“Very Deep Convolutional Networks for Large-Scale Image Recognition” was submitted to arXiv in September 2014 by Karen Simonyan and Andrew Zisserman of the Visual Geometry Group at the University of Oxford, which is where the network’s nickname, VGG, comes from. It studied a single question: how much does sheer depth matter for image recognition?
The answer was, a great deal. The authors fixed almost everything except depth, building networks entirely from small 3 by 3 convolution filters stacked on top of each other, and pushed the number of weight layers to 16 and 19. The insight was that two stacked 3 by 3 layers cover the same receptive field as one 5 by 5 layer but with fewer parameters and an extra nonlinearity, so a deep stack of tiny filters is both cheaper and more expressive. The result was a clean, uniform architecture that took first and second place in the localization and classification tracks of the 2014 ImageNet challenge.

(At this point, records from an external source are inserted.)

(** ** Byte and word conversions *)

Lemma words_to_bytes_ok ws :
  Forall u16 ws → ∃ bs, words_to_little_endian_bytes ws = Ok bs ∧ Forall u8 bs ∧
    zlen bs = 2 * zlen ws ∧ bytes_to_words bs = ws.
Proof.
  induction 1 as [|w ws Hw _ (bs & Hbs & Hu8 & Hlen & Hback)]; simpl.
  - by exists [].
  - unfold u16 in Hw. replace ((w <? 0) || (w >? 65535)) with false by lia.
    rewrite Hbs. eexists; split; [reflexivity|].
    rewrite land_ff, shiftr_8. split; [|split].
    + constructor; [|constructor; [|done]]; unfold u8; Z.to_euclidean_division_equations; lia.
    + rewrite !zlen_cons. lia.
    + simpl. rewrite Hback, lor_shiftl_8; [|unfold u8; Z.to_euclidean_division_equations; lia].
      f_equal. Z.to_euclidean_division_equations; lia.
Qed.

Lemma words_to_bytes_inv ws bs :
  words_to_little_endian_bytes ws = Ok bs → Forall u16 ws.
Proof.
  revert bs. induction ws as [|w ws IH]; intros bs; simpl; [constructor|].
  destruct ((w <? 0) || (w >? 65535)) eqn:E; [done|].
  destruct (words_to_little_endian_bytes ws); [|done].
  intros _. constructor; [unfold u16; lia|eauto].
Qed.

Lemma words_to_bytes_app ws vs bs cs :
  words_to_little_endian_bytes ws = Ok bs → words_to_little_endian_bytes vs = Ok cs →
  words_to_little_endian_bytes (ws ++ vs) = Ok (bs ++ cs).
Proof.
  revert bs. induction ws as [|w ws IH]; intros bs; simpl; [by intros [= <-]|].
  destruct ((w <? 0) || (w >? 65535)); [done|].
  destruct (words_to_little_endian_bytes ws) as [bs'|]; [|done].
  intros [= <-] Hcs. by rewrite (IH _ eq_refl Hcs).
Qed.

Lemma crc16_words_ok ws : Forall u16 ws → ∃ c, crc16_words ws = Ok c.
Proof.
  intros H. destruct (words_to_bytes_ok ws H) as (bs & Hbs & _).
  unfold crc16_words. rewrite Hbs. eauto.
Qed.

Lemma crc32_word_bytes_ok ws :
  Forall u16 ws → crc32_word_bytes ws = words_to_little_endian_bytes ws.
Proof.
  induction 1 as [|w ws Hw _ IH]; simpl; [done|].
  rewrite IH. case_match; [unfold u16 in *; lia|].
  destruct (words_to_little_endian_bytes ws); [|done].
  rewrite shiftr_8, (land_ff (w / 256)). do 3 f_equal.
  apply Z.mod_small. unfold u16 in Hw. Z.to_euclidean_division_equations; lia.
Qed.

(** ** Checksums as linear maps over GF(2)

    A step of either checksum is linear for [lxor] and has a trivial kernel,
    so it is injective; this is all that error detection needs. *)

Class LinearStep (n : Z) (f : Z → Z) : Prop := {
  step_bound : ∀ x, 0 <= x < 2 ^ n → 0 <= f x < 2 ^ n;
  step_lxor : ∀ x y, 0 <= x < 2 ^ n → 0 <= y < 2 ^ n → f (Z.lxor x y) = Z.lxor (f x) (f y);
  step_kernel : ∀ x, 0 <= x < 2 ^ n → f x = 0 → x = 0;
}.

Section linear_steps.
  Context (n : Z) (f : Z → Z) (Hn : 0 <= n) `{!LinearStep n f}.

Lemma step_inj x y : 0 <= x < 2 ^ n → 0 <= y < 2 ^ n → f x = f y → x = y.
  Proof.
    intros Hx Hy E. apply Z.lxor_eq. apply step_kernel; [by apply lxor_bound|].
    rewrite step_lxor, E, Z.lxor_nilpotent; done.
  Qed.

#[export] Instance iter_linear k : LinearStep n (Nat.iter k f).
  Proof.
    induction k as [|k IH]; split; intros; simpl in *; try done.
    - by apply step_bound, step_bound.
    - rewrite step_lxor by done. apply step_lxor; by apply step_bound.
    - apply (step_kernel (f:=Nat.iter k f)); [done|]. apply (step_kernel (f:=f)); [by apply step_bound|done].
  Qed.
End linear_steps.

VGG’s lasting influence comes as much from its simplicity as its scores. Because the design is so regular and the pretrained weights were released openly, VGG became a default feature extractor and a building block for countless later systems, from object detectors to style-transfer demos. Its main drawback, a very large parameter count concentrated in the final fully connected layers, helped motivate the more efficient architectures that followed.
For a general reader, VGG is the moment the field internalized a simple lesson: depth, done with disciplined repetition of a small building block, is a lever worth pulling, a principle that carried straight into the residual networks and transformers that came after.